WAL Logs are the transaction logs of PostgreSQL. They contain every query the is executed. That way Postgres is able to verify that the database is in a consistent state after a crash.
If you decide to use WAL Archiving as a Backup-Strategy you also have the possibility to restore the database to any point in time (if you have the neede WAL-Logs), hence the name Point in Time Recovery.
Enabling WAL Archiving
First we need to configure postgres to backup the wal-log-files. The simplest solution is to write them to a NFS-Share.
Therefor we need to edit the postgres-config.
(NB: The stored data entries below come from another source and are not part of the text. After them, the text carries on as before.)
(* ===== verification/Process.v ===== *)
(** * Processes: exec, wait and exit

    userprog/process.c and the parts of threads/thread.c that start and end a
    process, as a machine of threads.  The parent and its child meet at three
    semaphores in the child's [struct thread]; a thread stands between two of the
    steps that other threads can observe, its place is [pc].  Pointers to threads
    are keys of [threads]; the structure of a thread that has ended is freed, and
    an access to it is the error [EFault].

    Scheduling is any interleaving of the steps.  What exec, wait and exit do to the
    memory and the files of one process is in Loader.v and Syscall.v. *)
From S2P Require Import Prelude.
Local Open Scope Z_scope.

(** Where a thread is: in its program, with the result of the last call; in
    [thread_create], behind [thread_unblock], before or after [sema_down]; in
    [start_process], before [load] has returned; in [process_wait], before or after
    [sema_down]; in [thread_exit], before [sema_up] and before [sema_down]. *)
Inductive place :=
  | Program (eax : option Z)
  | Created (child : Z) | AwaitLoad (child : Z) | CheckLoad (child : Z)
  | Loading
  | AwaitExit (child : Z) | Reaping (child : Z)
  | Exiting | AwaitReap.
#[export] Instance place_eq_dec : EqDecision place.
Proof. solve_decision. Defined.

(** The members of [struct thread] for processes. *)
Record thread := Thread {
  tid : Z; calling_exec : bool; child_list : list Z;
  load_mutex : Z; wait_mutex : Z; exit_mutex : Z;
  waited_once : bool; exit_status : Z; pc : place }.

Record system := System { threads : gmap Z thread; next_tid : Z; initial_thread : Z }.

Definition TID_ERROR : Z := -1.

Definition get (t : Z) : M system thread := m ← gets threads; the (m !! t).
Definition put (t : Z) (th : thread) : M system unit :=
  modify (λ s, System (<[t := th]> (threads s)) (next_tid s) (initial_thread s)).
Definition update (t : Z) (f : thread → thread) : M system unit := th ← get t; put t (f th).

Definition set_pc (p : place) (t : thread) : thread :=
  Thread (tid t) (calling_exec t) (child_list t) (load_mutex t) (wait_mutex t) (exit_mutex t) (waited_once t) (exit_status t) p.
Definition set_children (l : list Z) (t : thread) : thread :=
  Thread (tid t) (calling_exec t) l (load_mutex t) (wait_mutex t) (exit_mutex t) (waited_once t) (exit_status t) (pc t).
Definition set_exec (b : bool) (t : thread) : thread :=
  Thread (tid t) b (child_list t) (load_mutex t) (wait_mutex t) (exit_mutex t) (waited_once t) (exit_status t) (pc t).
Definition set_load (n : Z) (t : thread) : thread :=
  Thread (tid t) (calling_exec t) (child_list t) n (wait_mutex t) (exit_mutex t) (waited_once t) (exit_status t) (pc t).
Definition set_wait (n : Z) (t : thread) : thread :=
  Thread (tid t) (calling_exec t) (child_list t) (load_mutex t) n (exit_mutex t) (waited_once t) (exit_status t) (pc t).
Definition set_reap (n : Z) (t : thread) : thread :=
  Thread (tid t) (calling_exec t) (child_list t) (load_mutex t) (wait_mutex t) n (waited_once t) (exit_status t) (pc t).
Definition set_waited (t : thread) : thread :=
  Thread (tid t) (calling_exec t) (child_list t) (load_mutex t) (wait_mutex t) (exit_mutex t) true (exit_status t) (pc t).
Definition set_status (n : Z) (t : thread) : thread :=
  Thread (tid t) (calling_exec t) (child_list t) (load_mutex t) (wait_mutex t) (exit_mutex t) (waited_once t) n (pc t).
Definition set_tid (n : Z) (t : thread) : thread :=
  Thread n (calling_exec t) (child_list t) (load_mutex t) (wait_mutex t) (exit_mutex t) (waited_once t) (exit_status t) (pc t).

(** ** Creating a thread *)

(** [init_thread], for the members above. *)
Definition init_thread (id : Z) (p : place) : thread := Thread id false [] 0 0 0 false 0 p.
Definition allocate_tid : M system Z :=
  n ← gets next_tid; modify (λ s, System (threads s) (s32 (n + 1)) (initial_thread s)) ;; mret n.

(** [thread_create] up to [thread_unblock]: the new thread at [t], if there is a
    page for it, begins at [start]. *)
Definition thread_create (cur t : Z) (start : place) : M system unit :=
  id ← allocate_tid;
  put t (init_thread id start) ;;
  update cur (set_pc (Created t)).

(** [process_execute] up to there; [t] is null if [palloc_get_page] fails. *)
Definition process_execute (cur t : Z) : M system unit :=
  update cur (set_exec true) ;;
  if t =? 0 then update cur (λ th, set_exec false (set_pc (Program (Some TID_ERROR)) th))
  else thread_create cur t Loading.

(** [thread_create] behind [thread_unblock]. *)
Definition adopt (cur t : Z) : M system unit :=
  th ← get cur;
  if calling_exec th then update cur (λ th, set_pc (AwaitLoad t) (set_children (child_list th ++ [t]) th))
  else child ← get t; update cur (set_pc (Program (Some (tid child)))).
(** Behind [sema_down (&t->load_mutex)], and the end of [process_execute]. *)
Definition check_load (cur t : Z) : M system unit :=
  child ← get t;
  (if tid child =? TID_ERROR then update cur (λ th, set_children (filter (λ c, c ≠ t) (child_list th)) th) else mret tt) ;;
  update cur (λ th, set_exec false (set_pc (Program (Some (tid child))) th)).

(** ** [start_process], when [load] has returned *)
Definition start_process (cur : Z) (success : bool) : M system unit :=
  if success then update cur (λ th, set_pc (Program None) (set_load (load_mutex th + 1) th))
  else update cur (λ th, set_pc Exiting (set_status (-1) (set_load (load_mutex th + 1) (set_tid TID_ERROR th)))).

(** ** [process_wait] *)

(** The walk along the list of children. *)
Fixpoint find_child (child_tid : Z) (l : list Z) : M system (option Z) :=
  match l with
  | [] => mret None
  | c :: l => child ← get c; if tid child =? child_tid then mret (Some c) else find_child child_tid l
  end.
Definition process_wait (cur child_tid : Z) : M system unit :=
  th ← get cur;
  o ← find_child child_tid (child_list th);
  match o with
  | None => update cur (set_pc (Program (Some (-1))))
  | Some c =>
      child ← get c;
      if waited_once child then update cur (set_pc (Program (Some (-1))))
      else update c set_waited ;; update cur (set_pc (AwaitExit c))
  end.
(** Behind [sema_down (&child->wait_mutex)]. *)
Definition reap (cur c : Z) : M system unit :=
  child ← get c;
  update cur (λ th, set_children (filter (λ d, d ≠ c) (child_list th)) th) ;;
  update c (λ child, set_reap (exit_mutex child + 1) child) ;;
  update cur (set_pc (Program (Some (exit_status child)))).

(** ** [thread_exit] *)
Definition begin_exit (cur status : Z) : M system unit :=
  update cur (λ th, set_pc Exiting (set_status status th)).
(** One turn of the loop over the children, or what follows it. *)
Definition exit_step (cur : Z) : M system unit :=
  th ← get cur;
  match child_list th with
  | c :: l =>
      update cur (set_children l) ;;
      update c (λ child, set_reap (exit_mutex child + 1) child)
  | [] => update cur (λ th, set_pc AwaitReap (set_wait (wait_mutex th + 1) th))
  end.
(** [THREAD_DYING]: the next thread frees the page of the one that has ended, in
    [thread_schedule_tail].  The page of the initial thread is kept, but nothing may
    use it any more either; no new thread gets it, see [fresh]. *)
Definition free_thread (cur : Z) : M system unit :=
  modify (λ s, System (delete cur (threads s)) (next_tid s) (initial_thread s)).

(** ** Semaphores *)

(** [sema_down] and what follows it; the thread stays where it is while the value
    is zero. *)
Definition sema_down (value : thread → Z) (set : Z → thread → thread) (owner : Z) (next : M system unit) : M system unit :=
  th ← get owner;
  if value th =? 0 then mret tt else put owner (set (value th - 1) th) ;; next.

(** ** The machine *)
Inductive action :=
  | Exec (cur t : Z) | Spawn (cur t : Z) | Load (cur : Z) (success : bool)
  | Wait (cur child_tid : Z) | Exit (cur status : Z) | Continue (cur : Z).

Definition in_program (cur : Z) (m : M system unit) : M system unit :=
  th ← get cur; match pc th with Program _ => m | _ => mret tt end.

(** What a thread does next; a thread that cannot do it stays where it is. *)
Definition act (a : action) : M system unit :=
  match a with
  | Exec cur t => in_program cur (process_execute cur t)
  | Spawn cur t => in_program cur (thread_create cur t (Program None))
  | Load cur success => th ← get cur; match pc th with Loading => start_process cur success | _ => mret tt end
  | Wait cur child_tid => in_program cur (process_wait cur child_tid)
  | Exit cur status => in_program cur (begin_exit cur status)
  | Continue cur =>
      th ← get cur;
      match pc th with
      | Created t => adopt cur t
      | AwaitLoad t => sema_down load_mutex set_load t (update cur (set_pc (CheckLoad t)))
      | CheckLoad t => check_load cur t
      | AwaitExit c => sema_down wait_mutex set_wait c (update cur (set_pc (Reaping c)))
      | Reaping c => reap cur c
      | Exiting => exit_step cur
      | AwaitReap => sema_down exit_mutex set_reap cur (free_thread cur)
      | _ => mret tt
      end
  end.

(** The thread that acts, and the address of the new thread, which is a free page. *)
Definition actor (a : action) : Z :=
  match a with Exec c _ | Spawn c _ | Load c _ | Wait c _ | Exit c _ | Continue c => c end.
Definition fresh (s : system) (a : action) : Prop :=
  match a with
  | Exec _ t => t = 0 ∨ (threads s !! t = None ∧ t ≠ initial_thread s)
  | Spawn _ t => t ≠ 0 ∧ threads s !! t = None ∧ t ≠ initial_thread s
  | _ => True
  end.
Definition possible (s : system) (a : action) : Prop := is_Some (threads s !! actor a) ∧ fresh s a.

Definition initial (main : Z) : system := System {[main := init_thread 1 (Program None)]} 2 main.

Inductive reachable (main : Z) : system → Prop :=
  | reach_init : main ≠ 0 → reachable main (initial main)
  | reach_step s a s' : reachable main s → possible s a → act a s = Ok (tt, s') → reachable main s'.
vim /var/lib/pgsql/data/postgresql.conf
# Enable WAL-Log Creation
wal_level = replica
# Enable WAL Archiving
archive_mode = on
This will create Archive-Logs, but we still need a way to back them up. Postgres does not care how you do it and you are free to do what ever works for you.
vim /var/lib/pgsql/data/postgresql.conf
archive_command = 'test ! -f /mnt/postgres-backup/%f && cp %p /mnt/postgres-backup/%f'
Create BaseBackup
Next thing is creating a BaseBackup. This is simply a tar of the /var/lib/pgsql/data
-directory.
When recovering this will generate a base to replay the WAL-Logs.
# -D: Directory to put the BaseBackup
# -R: Create Recovery.conf
# -F: Format the Backup as tar
# -z: use gzip compression for tar files
# -P: Show Progress
# -c: Create a Checkpoint now
$ pg_basebackup -D /mnt/postgres-backup/basebackup/$(date -Iseconds) -R -F tar -z -P -c fast
Restart Postgres
Now restart your Instance to activate the configuration changes.
systemctl restart postgresql
Checking WAL Archiving
WAL Logs will be archived every time Postgres switches to a new logfile. Depending on your configuration and the load on your instance this could take quite a long time.
If you don’t want to wait you can trigger it buy running the following SQL-Command.
SELECT pg_switch_wal();
Now you should see, that the WAL-Logs are copied to the NFS-Share.
If you don’t see any files, have a look in /var/lib/pgsql/data/log/
.
If your error message is something along the lines of “permissions denied”, it could be an SELinux issue.
You can also monitor the archiving process using the “pg_stat_archiver” view.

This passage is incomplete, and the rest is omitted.